The task. Reproduce the opening lines of the records exactly, please, stopping after the line that contains "#[local] Instance events_text".

'''

(* ===== verification/RemediationDemo.v ===== *)
(** * fault-remediation on a concrete node

    A node with two recorded remediations, the events that meet them, and the
    theorems of [RemediationSpec], [RemediationCheckpoint] and [RemediationCap]
    applied to their runs. *)

From stdpp Require Import gmap strings list fin_maps relations pretty.
From Stdlib Require Import ZArith Lia Ascii.
From S2P Require Import Prelude HealthEvent KubeRetry StateManager AnnotationMap NodeSession DrainInformers Drain Interaction RemediationState Remediation RemediationSpec RemediationCheckpoint RemediationCap.

#[local] Open Scope Z_scope.

Module RemediationDemo.

#[local] Existing Instance list_range.
#[local] Existing Instance list_range_laws.
#[local] Existing Instance AnnotationDemo.bit_codec.

(** ** Texts *)

#[local] Instance group_eq_dec : EqDecision EquivalenceGroupState.
Proof. solve_decision. Defined.
#[local] Instance group_countable : Countable EquivalenceGroupState.
Proof.
  apply (inj_countable' (fun g => (MaintenanceCR g, CreatedAt g, ActionName g, AttemptCount g)) (fun '(a, b, c, d) => Build_EquivalenceGroupState a b c d)).
  by intros [].
Defined.
#[local] Instance state_eq_dec : EqDecision RemediationStateAnnotation.
Proof. solve_decision. Defined.
#[local] Instance state_countable : Countable RemediationStateAnnotation.
Proof.
  apply (inj_countable' (fun s => (EquivalenceGroups s, ValidationAttempts s, ValidationRequests s)) (fun '(a, b, c) => Build_RemediationStateAnnotation a b c)).
  by intros [].
Defined.

#[local] Instance state_text : JSON RemediationStateAnnotation := {|
  json_marshal s := Ok (AnnotationDemo.bits (encode s));
  json_unmarshal s := match AnnotationDemo.unbits s ≫= decode with Some l => Ok l | None => Err "not a state" end |}.
#[local] Instance state_text_laws : JSONLaws RemediationStateAnnotation.
Proof. intros l s [= <-]. simpl. rewrite AnnotationDemo.unbits_bits. simpl. by rewrite decode_encode. Qed.

(** Texts no run of this demonstration needs. *)
Definition no_text (A : Type) : JSON A := {| json_marshal _ := Err "unused"; json_unmarshal _ := Err "unused" |}.
#[local] Instance sessions_text : JSON (list ValidationSessionEntry) := no_text _.
#[local] Instance events_text : JSON (list HealthEvent) := no_text _.
#[local] Instance event_text : JSON HealthEvent := no_text _.

(** ** Configuration and events *)

Definition resource (group : string) (superseding : list string) : MaintenanceResource := {|
  mrNamespace := ""; mrVersion := "v1"; ApiGroup := "janitor"; Kind := "RebootNode"; CompleteConditionType := "Done"; Scope := "Cluster";
  TemplateFileName := "t"; EquivalenceGroup := group; ImpactedEntityScope := ""; mrSuperseding := superseding |}.

(** A restart of the machine supersedes a restart of the VM. *)
Definition config (dry : bool) : RemediationConfig := {|
  rcConfig := {| MountPath := "/t"; MaxRemediationAttempts := 1;
    RemediationActions := {["RESTART_BM"%string := resource "restart" []; "RESTART_VM"%string := resource "vm" ["restart"%string]]} |};
  rcDryRun := dry; EnableLogCollector := false; InProgressRequeueDelay := 0; logCollectorTimeout := 0 |}.

Definition fault (action : RecommendedAction) : HealthEvent := {|
  Version := 1; Agent := "monitor"; ComponentClass := "GPU"; CheckName := "xid"; IsFatal := true; IsHealthy := false; Message := "";
  Action := action; ErrorCode := []; EntitiesImpacted := []; Metadata := ∅; GeneratedSeconds := None; NodeName := "node-1";
  QuarantineOverrides := None; DrainOverrides := None; Strategy := EXECUTE_REMEDIATION; Id := "e1"; CustomRecommendedAction := "" |}.

Definition doc (action : RecommendedAction) : HealthEventDoc := {|
  docID := "1"; docEvent := fault action; docNodeQuarantined := Quarantined; docFaultRemediated := None; docCreatedAt := 50 |}.

Definition arrived (action : RecommendedAction) : EventWithToken := {| ewEvent := doc action; ResumeToken := "token" |}.

Definition render (action : string) (data : TemplateData) : result string := Ok ("maintenance-" +:+ tdHealthEventID data)%string.
Definition parse (d : HealthEventDoc) : result HealthEventDoc := Ok d.
Definition document_id (d : HealthEventDoc) : result string := Ok (docID d).
Definition exists_already (e : kerror) : bool := false.

(** A node with a record. *)
Definition node (state : RemediationStateAnnotation) : rnode := {|
  rnName := "node-1"; rnVersion := "0"; rnLabels := None; rnAnnotations := Some {[AnnotationKey := AnnotationDemo.bits (encode state)]} |}.

Definition recorded (group action cr : string) (at_ count : Z) : RemediationStateAnnotation := {|
  EquivalenceGroups := {[group := {| MaintenanceCR := cr; CreatedAt := at_; ActionName := action; AttemptCount := count |}]};
  ValidationAttempts := ∅; ValidationRequests := [] |}.

(** ** The cluster *)

Definition not_found : kerror := {| kreason := ReasonNotFound; kmsg := "not found" |}.

(** The versions of the node, and the condition every resource shows. *)
Record cluster := { cHist : list rnode; cCondition : string }.

Definition next_version (h : list rnode) : string := pretty (N.of_nat (length h)).

Definition update (h : list rnode) (n : rnode) : option (list rnode) :=
  match h with
  | cur :: _ =>
      if (rnName n ==s "node-1") && (rnVersion n ==s rnVersion cur) && forallb (fun m => rnVersion m <>s next_version h) h
      then Some (with_version n (next_version h) :: h) else None
  | [] => None
  end.

Definition serve (c : Call) (w : cluster) : answer (Raw := HealthEventDoc) c * cluster :=
  match c return answer c * cluster with
  | GetNode name | ReadNode name =>
      (match cHist w with n :: _ => if (name ==s "node-1") && (rnName n ==s name) then inl n else inr not_found | [] => inr not_found end, w)
  | UpdateNode n => match update (cHist w) n with Some h => (None, {| cHist := h; cCondition := cCondition w |}) | None => (Some (plain_error "refused"), w) end
  | GetCR _ _ => (inl (Some [("Done"%string, cCondition w)]), w)
  | CreateCR _ _ | CreateJob _ _ | UpdateJob _ | UpdateStatus _ _ _ | MarkProcessed _ => (None, w)
  | UpdateLabel _ _ | RemoveLabelIfMatch _ _ => ((true, None), w)
  | ListJobs _ _ => (inl [], w)
  | FindByID _ => (inl [], w)
  | FindUnresolved _ _ => (([], None), w)
  | Now => (100, w)
  end.

Definition reconcile (dry : bool) (action : RecommendedAction) : prog (answer (Raw := HealthEventDoc)) outcome :=
  reconcileEvent render parse document_id (config dry) exists_already (Ok tt) (arrived action).

Definition run_of (action : RecommendedAction) (state : RemediationStateAnnotation) (condition : string) :=
  traced serve (reconcile false action) {| cHist := [node state]; cCondition := condition |} [].

Lemma run_of_exec action state condition : exec (reconcile false action) [] (run_of action state condition).1.1 (run_of action state condition).2.
Proof. apply traced_exec. Qed.

(** The calls of a run, the first one first. *)
Definition kind (c : Call) : string :=
  match c with
  | GetNode _ => "get node" | UpdateNode _ => "update node" | ReadNode _ => "read node" | GetCR _ n => "get " +:+ n | CreateCR _ n => "create " +:+ n
  | UpdateLabel _ v => "label " +:+ v | RemoveLabelIfMatch _ _ => "remove label" | ListJobs _ _ => "list jobs" | CreateJob _ _ => "create job"
  | UpdateJob _ => "update job" | FindByID _ => "find" | FindUnresolved _ _ => "find unresolved"
  | UpdateStatus _ b _ => if b then "remediated" else "not remediated" | MarkProcessed _ => "checkpoint" | Now => "now"
  end.

Definition calls (action : RecommendedAction) (state : RemediationStateAnnotation) (condition : string) : list string :=
  rev (map (fun ev => kind (ev_call ev)) (run_of action state condition).2).

(** The runs below: the machine was restarted before the fault appeared, after it,
    or is being restarted; or the only attempt has failed. *)
Definition before := run_of RESTART_VM (recorded "restart" "RESTART_BM" "m0" 20 0) "True".
Definition handle := handleRemediationEvent render document_id (config false) exists_already (Ok tt) (doc RESTART_VM) (arrived RESTART_VM).
Definition during := traced serve handle {| cHist := [node (recorded "restart" "RESTART_BM" "m0" 20 0)]; cCondition := "Unknown" |} [].

Lemma before_exec : exec (reconcile false RESTART_VM) [] before.1.1 before.2.
Proof. unfold before. apply run_of_exec. Qed.
Lemma during_exec : exec handle [] during.1.1 during.2.
Proof. unfold during. apply traced_exec. Qed.

Example calls_after : calls RESTART_VM (recorded "restart" "RESTART_BM" "m0" 60 0) "True" = ["find"; "get node"; "get m0"; "now"; "remediated"; "checkpoint"]%string.
Proof. by vm_compute. Qed.

(** An event given up at the limit is checkpointed twice, and goes on to the count
    of created resources. *)
Example capped_twice : calls RESTART_VM (recorded "vm" "RESTART_VM" "m0" 20 1) "False" =
  ["find"; "get node"; "get m0"; "get node"; "update node"; "get node"; "label remediation-failed"; "not remediated"; "checkpoint"; "checkpoint"]%string.
Proof. by vm_compute. Qed.

(** ** The theorems on these runs *)

(** The position of the creation, from the newest call. *)
Definition created_at : nat := 7.


Lemma waiting_event_untouched_witness :
  sees_progress during.2 /\ during.1.1 = inl (30 * Second) /\ Forall (fun ev => reading (ev_call ev) = true) during.2.
Proof.
  assert (Hd : during.2 = Ev (answer := answer) (GetCR (resource "restart" []) "m0") (inl (Some [("Done"%string, "Unknown"%string)])) :: drop 1 during.2) by (by vm_compute).
  assert (Hs : sees_progress during.2).
  { exists (resource "restart" []), "m0"%string, (Some [("Done"%string, "Unknown"%string)]). split; [rewrite Hd; left|reflexivity]. }
  destruct (waiting_event_untouched render document_id (config false) exists_already (Ok tt) (doc RESTART_VM) (arrived RESTART_VM) during.1.1 during.2)
    as (Hr & _ & HF); [reflexivity|exact during_exec|exact Hs|].
  split; [exact Hs|]. split; [|exact HF]. rewrite Hr. reflexivity.
Defined.

Lemma checkpoint_after_outcome_witness :
  exists x, before.2 = [] ++ Ev (MarkProcessed "token") x :: drop 1 before.2 /\
    (settled document_id (arrived RESTART_VM) (drop 1 before.2) \/ nothing_to_do parse document_id (arrived RESTART_VM) (drop 1 before.2)).
Proof.
  assert (Ht : before.2 = [] ++ Ev (MarkProcessed "token") None :: drop 1 before.2) by (by vm_compute).
  exists None. split; [exact Ht|].
  by destruct (checkpoint_after_outcome render parse document_id (config false) exists_already (Ok tt) (arrived RESTART_VM) before.1.1 before.2 [] _ _ None before_exec Ht) as (_ & H & _).
Defined.

(** ** Two runs against the limit *)

#[local] Abbreviation step := (step render parse document_id (config false) exists_already (Ok tt) "node-1" "vm").
#[local] Abbreviation world := (world (Raw := HealthEventDoc)).

(** The server's answers are ones the cluster may give. *)
Lemma serve_answers c w : answers "node-1" (cHist w) c (serve c w).1 (cHist (serve c w).2).
Proof.
  destruct c; try (apply answer_else; by intros); simpl.
  - destruct (cHist w) as [|n h]; [apply answer_read_error|]. destruct (_ && _) eqn:Hn; [|apply answer_read_error].
    apply andb_true_iff in Hn as [H1%go_eqb_true H2%go_eqb_true]. apply answer_read; [done|]. intros _. left.
  - destruct (update (cHist w) n) as [h'|] eqn:Hu; simpl; [|apply answer_refused]. unfold update in Hu. destruct (cHist w) as [|cur h]; [done|].
    destruct (_ && forallb _ _) eqn:Hn; [|done]. injection Hu as <-. rewrite !andb_true_iff in Hn. destruct Hn as [[H1%go_eqb_true H2%go_eqb_true] H3].
    eapply answer_committed; [done|done|done|]. eexists. split; [done|]. rewrite forallb_forall in H3. apply Forall_forall. intros m Hm%list_elem_of_In Hv.
    apply H3 in Hm. rewrite Hv in Hm. by rewrite go_eqb_refl in Hm.
Qed.

(** A run to its end, in the model of parallel runs. *)
Fixpoint run_world (e : EventWithToken) (p : prog (answer (Raw := HealthEventDoc)) outcome) (t : list (event (answer (Raw := HealthEventDoc))))
    (c : cluster) (made lowered : nat) (rest : list thread) : world * cluster :=
  match p with
  | Return _ => ({| hist := cHist c; made := made; lowered := lowered; pool := {| thEvent := e; thTrace := t; thRest := p |} :: rest |}, c)
  | Next q k =>
      let '(x, c') := serve q c in
      run_world e (k x) (Ev q x :: t) c' (requests (config false) "node-1" "vm" q + made)
        (if cancelling parse e && lowers "vm" (cHist c) (cHist c') then S lowered else lowered) rest
  end.

Lemma run_world_steps e p : forall t c m l rest,
  rtc step {| hist := cHist c; made := m; lowered := l; pool := {| thEvent := e; thTrace := t; thRest := p |} :: rest |} (run_world e p t c m l rest).1.
Proof.
  induction p as [a|q k IH]; intros t c m l rest; [done|]. simpl. pose proof (serve_answers q c) as Ha. destruct (serve q c) as [x c'].
  eapply rtc_l; [|apply IH]. by apply (step_call _ _ _ _ _ _ _ _ {| hist := cHist c; made := m; lowered := l; pool := _ |} [] e t q k rest x (cHist c')).
Qed.

(** A new run, to its end. *)
Definition next_run (action : RecommendedAction) (wc : world * cluster) : world * cluster :=
  run_world (arrived action) (reconcile false action) [] wc.2 (made wc.1) (lowered wc.1) (pool wc.1).

Lemma next_run_steps action w c : hist w = cHist c -> rtc step w (next_run action (w, c)).1.
Proof.
  intros Hh. eapply rtc_l; [apply (step_start _ _ _ _ _ _ _ _ w (arrived action))|]. unfold next_run. simpl. rewrite Hh. apply run_world_steps.
Qed.

Lemma run_world_hist e p : forall t c m l rest, hist (run_world e p t c m l rest).1 = cHist (run_world e p t c m l rest).2.
Proof. induction p as [a|q k IH]; intros t c m l rest; [done|]. simpl. destruct (serve q c) as [x c']. apply IH. Qed.

(** Two events for the group, the first of whose resources fails. *)
Definition first_node : rnode := node empty_state.
Definition one_run := next_run RESTART_VM (started first_node, {| cHist := [first_node]; cCondition := "False" |}).
Definition two_runs := next_run RESTART_VM one_run.

Lemma two_runs_reachable : rtc step (started first_node) two_runs.1.
Proof.
  etrans; [by apply (next_run_steps RESTART_VM (started first_node) {| cHist := [first_node]; cCondition := "False" |})|].
  unfold two_runs. rewrite (surjective_pairing one_run). apply next_run_steps. apply run_world_hist.
Qed.

Lemma attempts_capped_witness : made two_runs.1 = 1%nat /\ Z.of_nat (made two_runs.1) <= 1 * (1 + Z.of_nat (lowered two_runs.1)).
Proof.
  split; [by vm_compute|]. apply (attempts_capped render parse document_id (config false) exists_already (Ok tt) "node-1" "vm" first_node two_runs.1).
  - reflexivity.
  - split; [reflexivity|]. by vm_compute.
  - apply two_runs_reachable.
Defined.
End RemediationDemo.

'''

Completed task.
(* ===== verification/RemediationDemo.v ===== *)
(** * fault-remediation on a concrete node

    A node with two recorded remediations, the events that meet them, and the
    theorems of [RemediationSpec], [RemediationCheckpoint] and [RemediationCap]
    applied to their runs. *)

From stdpp Require Import gmap strings list fin_maps relations pretty.
From Stdlib Require Import ZArith Lia Ascii.
From S2P Require Import Prelude HealthEvent KubeRetry StateManager AnnotationMap NodeSession DrainInformers Drain Interaction RemediationState Remediation RemediationSpec RemediationCheckpoint RemediationCap.

#[local] Open Scope Z_scope.

Module RemediationDemo.

#[local] Existing Instance list_range.
#[local] Existing Instance list_range_laws.
#[local] Existing Instance AnnotationDemo.bit_codec.

(** ** Texts *)

#[local] Instance group_eq_dec : EqDecision EquivalenceGroupState.
Proof. solve_decision. Defined.
#[local] Instance group_countable : Countable EquivalenceGroupState.
Proof.
  apply (inj_countable' (fun g => (MaintenanceCR g, CreatedAt g, ActionName g, AttemptCount g)) (fun '(a, b, c, d) => Build_EquivalenceGroupState a b c d)).
  by intros [].
Defined.
#[local] Instance state_eq_dec : EqDecision RemediationStateAnnotation.
Proof. solve_decision. Defined.
#[local] Instance state_countable : Countable RemediationStateAnnotation.
Proof.
  apply (inj_countable' (fun s => (EquivalenceGroups s, ValidationAttempts s, ValidationRequests s)) (fun '(a, b, c) => Build_RemediationStateAnnotation a b c)).
  by intros [].
Defined.

#[local] Instance state_text : JSON RemediationStateAnnotation := {|
  json_marshal s := Ok (AnnotationDemo.bits (encode s));
  json_unmarshal s := match AnnotationDemo.unbits s ≫= decode with Some l => Ok l | None => Err "not a state" end |}.
#[local] Instance state_text_laws : JSONLaws RemediationStateAnnotation.
Proof. intros l s [= <-]. simpl. rewrite AnnotationDemo.unbits_bits. simpl. by rewrite decode_encode. Qed.

(** Texts no run of this demonstration needs. *)
Definition no_text (A : Type) : JSON A := {| json_marshal _ := Err "unused"; json_unmarshal _ := Err "unused" |}.
#[local] Instance sessions_text : JSON (list ValidationSessionEntry) := no_text _.
#[local] Instance events_text : JSON (list HealthEvent) := no_text _.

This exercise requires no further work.